- [Saved data entries]:

* * *

(* ===== verification/Sp256Props.v ===== *)
(** * Properties of the P-256 key exchange

    Scalar multiplication by the code against the chord-and-tangent law of the
    curve y^2 = x^3 - 3 x + b, for arguments on which no sum wraps around
    twice; and the arguments on which the code is wrong. *)

From S2P Require Import Prelude Sp256 Sp256Facts Sp256Generic Sp256X86 Sp256Num Sp256Field Primality.
From Stdlib Require Import Zdiv.

Module Sp256Props.
Import Sp256 Sp256Facts Sp256Num Sp256Field.

#[local] Notation "a == b" := (eqm p a b) (at level 70).
#[local] Existing Instances eqm_setoid Zplus_eqm Zminus_eqm Zmult_eqm.

Lemma one_range : 0 <= 1 < R.
Proof. done. Qed.

Lemma R_nonzero : ~ R == 0.
Proof. unfold eqm. vm_compute. discriminate. Qed.

Lemma R_nonzero' : ~ - R == 0.
Proof. unfold eqm. vm_compute. discriminate. Qed.

Lemma R_value : R = 2 ^ 256.
Proof. done. Qed.

Lemma p_top : 64 * (R - p) < R.
Proof. done. Qed.

(** ** The modulus is prime *)

Ltac certify c := apply (Primality.certified_prime _ c); [vm_compute; reflexivity|repeat constructor; cbn [fst]].
Ltac small_primes := apply Primality.small_prime_spec; vm_compute; reflexivity.

(** The chain of certificates: each prime with the primes that divide the number
    before it. *)
Lemma prime_78283 : Z.prime 78283.
Proof. certify [(4349, 2)]. certify [(1087, 2)]. small_primes. Qed.
Lemma prime_704251 : Z.prime 704251.
Proof. certify [(313, 2); (5, 2)]; small_primes. Qed.
Lemma prime_44_bits : Z.prime 11290956913871.
Proof. certify [(66417393611, 2)]. certify [(3677, 2); (197, 2)]; [|small_primes]. certify [(919, 2)]. small_primes. Qed.
Lemma prime_56_bits : Z.prime 46076956964474543.
Proof. certify [(704251, 2); (78283, 2)]; [apply prime_704251|apply prime_78283]. Qed.
Lemma prime_150_bits : Z.prime 774023187263532362759620327192479577272145303.
Proof. certify [(46076956964474543, 2); (11290956913871, 2)]; [apply prime_56_bits|apply prime_44_bits]. Qed.
Lemma prime_160_bits : Z.prime 835945042244614951780389953367877943453916927241.
Proof. certify [(774023187263532362759620327192479577272145303, 2)]. apply prime_150_bits. Qed.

* * *

Lines holding the word "which" should be copied from the entries above.

- [REPLY]:
    curve y^2 = x^3 - 3 x + b, for arguments on which no sum wraps around
    twice; and the arguments on which the code is wrong. *)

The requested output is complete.